Addendum. So far we've been working in the tangent space at a single point $p \in \Omega$. But nothing prevents us from defining maps that assign to each point $p \in \Omega$ a vector or a covector. These are called fields (although these should be, in a more sophisticated picture, sections of the tangent or cotangent bundle of $\Omega$). Covector fields are also called $1$-forms; for example, $\mathrm{d}f$ is a one form (to each $p$ we assign $\mathrm{d} f|_p$). One may extend the operation of applying a covector to a vector to fields: if $v$ is the vector field such that to each $p$ is associated a vector $v|_p \in T_p\Omega$, and $\alpha$ is a covector field defined similarly, then $\langle\alpha,v\rangle$ is the scalar field (i.e., real function) that associates to each $p$ the real number $\langle \alpha|_p,v|_p\rangle = \alpha|_p(v|_p)$. If $\alpha = \mathrm d f$, you get an extension of the definition of directional derivative we gave above: just picture a field of vectors distributed over $\Omega$ and a function $f$ with its gradient, and imagine dotting the gradient at a point with the specific vector assigned at that point, and doing so for all points in $\Omega$. In some way, this gives an idea of "how well" the gradient field conforms to the given vector field.

0
On

I think that in reality, what we can name as a vector or covector is just how they transform under the Jacobian matrix. What we call a covariant basis (basis vector) and a contravariant basis (basis covector) are in the first place, a row "vector" or a $1 \times n$ matrix of "something", and in the second case, a column "vector" or a $n \times 1$ matrix of "something", where in both cases, that "something" is not a scalar.

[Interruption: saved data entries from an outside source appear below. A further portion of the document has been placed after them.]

(* ===== verification/AstFacts.v ===== *)
(** The lowering of transactions against the reference lowering: references
    stand for strings, sorting and deduplicating them enumerates an ordered set,
    and both loops keep step with the loops of the reference. *)
From Stdlib Require Import NArith Lia.
From stdpp Require Import sorting base gmap list strings option list_monad.
From S2P Require Import Prelude Ord Terms Query Spec Index Kernel StackVm Parser Isa Ast.

(** ** References and the strings they stand for *)

Section refs.
Context (src : OperationSource).

Definition stand_for (refs : list StrRef) (keys : list string) : Prop :=
  Forall2 (λ r k, as_str src r = Some k) refs keys.

Lemma stand_for_strs refs keys : as_strs src refs = Some keys ↔ stand_for refs keys.
Proof. apply mapM_Some. Qed.

Lemma stand_for_snoc refs keys refs' keys' :
  stand_for refs keys → stand_for refs' keys' → stand_for (refs ++ refs') (keys ++ keys').
Proof. apply Forall2_app. Qed.

(** ** Sorting and deduplicating *)

Lemma elem_of_dedup l k : k ∈ (dedup_by_key l).*1 ↔ k ∈ l.*1.
Proof.
  induction l as [|x l IH]; [done|]. cbn [dedup_by_key fmap list_fmap]. rewrite elem_of_cons, <- IH.
  destruct (dedup_by_key l) as [|y kept]; [set_solver|].
  case_decide as Hk; cbn [fmap list_fmap]; rewrite !elem_of_cons; [rewrite Hk; tauto|done].
Qed.

Lemma Forall_dedup (Q : string * StrRef → Prop) l : Forall Q l → Forall Q (dedup_by_key l).
Proof.
  induction 1 as [|x l Hx _ IH]; [constructor|]. cbn [dedup_by_key].
  destruct (dedup_by_key l) as [|y kept]; [by repeat constructor|].
  case_decide; [|by constructor]. constructor; [done|]. by apply Forall_inv_tail in IH.
Qed.

Definition str_lt (x y : string) : Prop := cmp x y = Lt.

Lemma dedup_sorted l : StronglySorted key_le l → StronglySorted str_lt (dedup_by_key l).*1.
Proof.
  induction 1 as [|x l Hl IH Hx]; [constructor|]. cbn [dedup_by_key].
  pose proof (Forall_dedup _ _ Hx) as Hd.
  destruct (dedup_by_key l) as [|y kept]; [by repeat constructor|].
  apply Forall_cons in Hd as [Hxy _]. inversion IH as [|? ? Hk Hy]; subst.
  case_decide as Heq; cbn [fmap list_fmap]; constructor; [done|by rewrite Heq|by constructor|].
  assert (str_lt x.1 y.1) as Hlt.
  { unfold key_le, ord_le in Hxy. unfold str_lt. destruct (cmp x.1 y.1) eqn:E; try done.
    by apply cmp_eq in E. }
  constructor; [done|]. eapply Forall_impl; [exact Hy|]. intros k. by apply cmp_trans.
Qed.

Lemma str_lt_NoDup l : StronglySorted str_lt l → NoDup l.
Proof.
  induction 1 as [|x l _ IH Hx]; constructor; [|done].
  intros Hin. rewrite Forall_forall in Hx. specialize (Hx _ Hin). unfold str_lt in Hx.
  by rewrite cmp_refl in Hx.
Qed.

Lemma str_lt_sorted l : StronglySorted str_lt l → Sorted ord_le l.
Proof.
  intros Hl. apply StronglySorted_Sorted. induction Hl as [|x l _ IH Hx]; constructor; [done|].
  eapply Forall_impl; [exact Hx|]. unfold str_lt, ord_le. by intros y ->.
Qed.

#[local] Instance key_le_total : Total key_le.
Proof. intros x y. apply (ord_le_total (A := string)). Qed.
#[local] Instance key_le_trans : Transitive key_le.
Proof. intros x y z. apply (ord_le_trans (A := string)). Qed.

Lemma sort_dedup_spec refs keys :
  stand_for refs keys →
  ∃ refs', sort_dedup src refs = Some refs' ∧ stand_for refs' (btree_elements (list_to_set keys)).
Proof.
  intros Hs. pose proof Hs as Hk. apply stand_for_strs in Hk.
  unfold sort_dedup. rewrite Hk. cbn [mbind option_bind]. eexists. split; [done|].
  set (l := merge_sort key_le (zip keys refs)).
  assert (l ≡ₚ zip keys refs) as Hp by apply merge_sort_Permutation.
  assert (Forall (λ x, as_str src x.2 = Some x.1) (dedup_by_key l)) as Hall.
  { apply Forall_dedup. rewrite Hp. clear -Hs. induction Hs; by constructor. }
  assert ((dedup_by_key l).*1 = btree_elements (list_to_set keys)) as <-.
  { assert (StronglySorted str_lt (dedup_by_key l).*1) as Hlt.
    { apply dedup_sorted, Sorted_StronglySorted; [apply _|]. apply Sorted_merge_sort, _. }
    apply (Sorted_unique ord_le); [by apply str_lt_sorted|apply Sorted_merge_sort, _|].
    unfold btree_elements. rewrite ord_sort_Permutation.
    apply NoDup_Permutation; [by apply str_lt_NoDup|apply NoDup_elements|]. intros k.
    rewrite elem_of_dedup, elem_of_elements, elem_of_list_to_set, Hp.
    rewrite fst_zip; [done|]. by rewrite (Forall2_length _ _ _ Hs). }
  clear -Hall. unfold stand_for. induction Hall as [|x l' Hx _ IH]; constructor; [done|exact IH].
Qed.
End refs.

(** ** Positions *)

Lemma enumerate_cons code x keys :
  enumerate_map code (x :: keys) = <[x := code 0]> (enumerate_map (code ∘ S) keys).
Proof. done. Qed.

Lemma position_cons k x keys :
  position k (x :: keys) = if decide (x = k) then Some 0 else S <$> position k keys.
Proof.
  unfold position. cbn [list_find]. case_decide; [done|]. by destruct (list_find _ keys) as [[i y]|].
Qed.

Lemma position_enumerate code keys k : enumerate_map code keys !! k = code <$> position k keys.
Proof.
  revert code. induction keys as [|x keys IH]; intros code; [done|].
  rewrite enumerate_cons, position_cons. case_decide as Hx; [subst; by rewrite lookup_insert_eq|].
  rewrite lookup_insert_ne, IH by done. by destruct (position k keys).
Qed.

Lemma position_Some k keys : is_Some (position k keys) ↔ k ∈ keys.
Proof.
  unfold position. rewrite fmap_is_Some. split.
  - intros [[i x] (Hi & -> & _)%list_find_Some]. by eapply list_elem_of_lookup_2.
  - intros Hk. destruct (list_find_elem_of (λ k0, k0 = k) keys k Hk eq_refl) as [r ->]. by eexists.
Qed.

Lemma position_snoc k keys x :
  position k (keys ++ [x]) =
  match position k keys with
  | Some i => Some i
  | None => if decide (x = k) then Some (length keys) else None
  end.
Proof.
  induction keys as [|y keys IH]; cbn [app length]; rewrite !position_cons; [by case_decide|].
  destruct (decide (y = k)); [done|]. rewrite IH. destruct (position k keys); [done|].
  by destruct (decide (x = k)).
Qed.

Lemma position_lookup k keys i : position k keys = Some i → keys !! i = Some k.
Proof. unfold position. intros ([j x] & (Hj & -> & _)%list_find_Some & ->)%fmap_Some. done. Qed.

Lemma btree_NoDup s : NoDup (btree_elements s).
Proof. unfold btree_elements. rewrite ord_sort_Permutation. apply NoDup_elements. Qed.

Lemma size_enumerate code keys : NoDup keys → size (enumerate_map code keys) = length keys.
Proof.
  intros Hk. revert code. induction Hk as [|x keys Hx Hk IH]; intros code; [done|].
  rewrite enumerate_cons. cbn [length].
  rewrite map_size_insert_None; [f_equal; apply IH|]. rewrite position_enumerate.
  destruct (position x keys) eqn:E; [|done]. destruct Hx. apply position_Some. by rewrite E.
Qed.

(** ** The two loops *)

(** A source of the operations [ops], owned or borrowed. *)
Definition sources (src : OperationSource) (ops : list TransactionOp) : Prop :=
  source_len src = length ops ∧ ∀ i, source_operation src i = op_view <$> ops !! i.

Lemma owned_sources ops : sources (OwnedOperationSource ops) ops.
Proof. done. Qed.

Lemma borrowed_sources ops : sources (BorrowedOperationSource (op_view <$> ops)) ops.
Proof. split; [apply length_fmap|]. intros i. simpl. by rewrite list_lookup_fmap. Qed.

Lemma low_bind_Ok {A B} (m : low A) (k : A → low B) c a c' : m c = (Ok a, c') → (m ≫= k) c = k a c'.
Proof. intros Hm. unfold mbind, low_bind. by rewrite Hm. Qed.

Lemma low_bind_Err {A B} (m : low A) (k : A → low B) c e : (m c).1 = Err e → ((m ≫= k) c).1 = Err e.
Proof. unfold mbind, low_bind. destruct (m c) as [[a|e'|] c']; naive_solver. Qed.
Lemma low_bind_Panic {A B} (m : low A) (k : A → low B) c : (m c).1 = Panic → ((m ≫= k) c).1 = Panic.
Proof. unfold mbind, low_bind. destruct (m c) as [[a|e'|] c']; naive_solver. Qed.

(** The body of a loop and its rest. *)
Lemma low_for_cons (f : nat → low unit) i l c : low_for f (i :: l) c =
  match f i c with
  | (Ok _, c) => low_for f l c
  | (Err e, c) => (Err e, c)
  | (Panic, c) => (Panic, c)
  end.
Proof. done. Qed.

Section loops.
Context (src : OperationSource) (ops : list TransactionOp).
Hypothesis Hsrc : sources src ops.

(** The scratch vectors stand for the names of the reference. *)
Record collected (c : LoweringContext) (n : RefNames) : Prop := {
  cd_slots : ∃ ks, stand_for src (scratch_slots c) ks ∧ rn_slots n = list_to_set ks;
  cd_predicates : ∃ ks, stand_for src (scratch_predicates c) ks ∧ rn_predicates n = list_to_set ks;
  cd_literals : ∃ ks, stand_for src (scratch_literals c) ks ∧ rn_literals n = list_to_set ks;
  cd_symbols : ∃ ks, stand_for src (scratch_symbols c) ks ∧ rn_locals n = N.of_nat (length ks) ∧
    ∀ s, rn_symbols n !! s = N.of_nat <$> position s ks;
  cd_output : lc_instructions c = [] ∧ lc_dict_slots c = [] ∧ lc_dict_predicates c = [] ∧
    lc_dict_literals c = [];
}.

For the case of the partial derivative ${\partial \vec R\over \partial x_i}$, as the basis vector $e_i$ of the curve $\vec R$, it goes like this:

First, the derivative of a $\vec R$ is a tangent vector $d\vec R(t)/dt$. By the chain rule:

$$ {d\vec R\over\partial t} = {\partial\vec R\over\partial x_i}{dx_i\over dt}$$

and a vector $\vec v$ can be expanded as linear combinantion of $e_i$, where $v^i$ are scalars:

$$ \vec v = v^ie_i$$

Now, how we $d\vec R\over\partial t$ is a vector, it can be expand as:

$$ {d\vec R\over\partial t} = v^ie_i$$

$$ v^ie_i = {\partial\vec R\over\partial x_i}{dx_i\over dt}$$

How ${\partial\vec R\over\partial x_i}$ are vectors, and can be proven that they are tangent to the "grid" of the coordinate system, they can be re-interpreted as the "basis vectors" of ${d\vec R\over\partial t}$, so:

$$ {\partial\vec R\over\partial x_i} = e_i$$

$$ {dx_i\over dt} = v^i$$

Now we know that ${\partial\vec R\over\partial x_i}$ is the basis vector, we ask what happend if we change the basis. For $\vec v$ in the new basis $\hat e_j$, we expand it using the chain rule for partial derivatives:

$$ \hat e_j = {\partial \vec R\over\partial \hat x_j} = {\partial \vec R\over\partial x_i} {\partial x_i\over\partial \hat x_j}$$

$$\hat e_j = e_i{\partial x_i\over\partial \hat x_j}$$

Using matrix notation, the change of basis ocurr as:

$${\begin{bmatrix}e_1 & \cdots & e_n \end{bmatrix}} {\begin{bmatrix} {\partial x_1\over\partial x_1} & \cdots & \partial x_1\over\partial {\hat x_n} \\ \vdots & \ddots & \vdots \\ {\partial x_n\over\partial \hat x_1} & \cdots & \partial x_n\over\partial \hat x_n \\ \end{bmatrix}} = {\begin{bmatrix} \hat e_1 & \cdots & \hat e_n \end{bmatrix}}$$

and ${\partial x_i\over\partial \hat x_j}$ are the entries of the Jacobian matrix. $$ $$ Now, for the second case; using the chain rule of differentials:

$$ df = {\partial f\over\partial x_i}{dx_i}$$

we can expand the term ${\partial f\over\partial x_i}$ using the chain rule for partial derivative:

$$ {\partial f\over\partial x_i} = {\partial f\over\partial \hat x_j}{{\partial \hat x_j\over\partial x_i}}$$

and using in the chain rule for differentials:

$$ df = {\partial f\over\partial x_i}{dx_i} = {\partial f\over\partial \hat x_j}{\partial \hat x_j\over\partial x_i} dx_i$$

Note that ${\partial f\over\partial \hat x_j}$ is a partial derivative of the coordinate $\hat x_j$, not $x_i$; but how we are talking of vector and covector, which are invariant of the coordinate system, we have that $df$ in the $\hat x_j$ coordinates is:

$$ df = {\partial f\over \partial \hat x_j} d\hat x_j = {\partial f\over\partial \hat x_j}{\partial \hat x_j\over\partial x_i} dx_i$$

$${\partial f\over \partial \hat x_j} d\hat x_j = {\partial f\over\partial \hat x_j}{\partial \hat x_j\over\partial x_i} dx_i$$

diving in both size by $\partial f\over\partial \hat x_j$ ...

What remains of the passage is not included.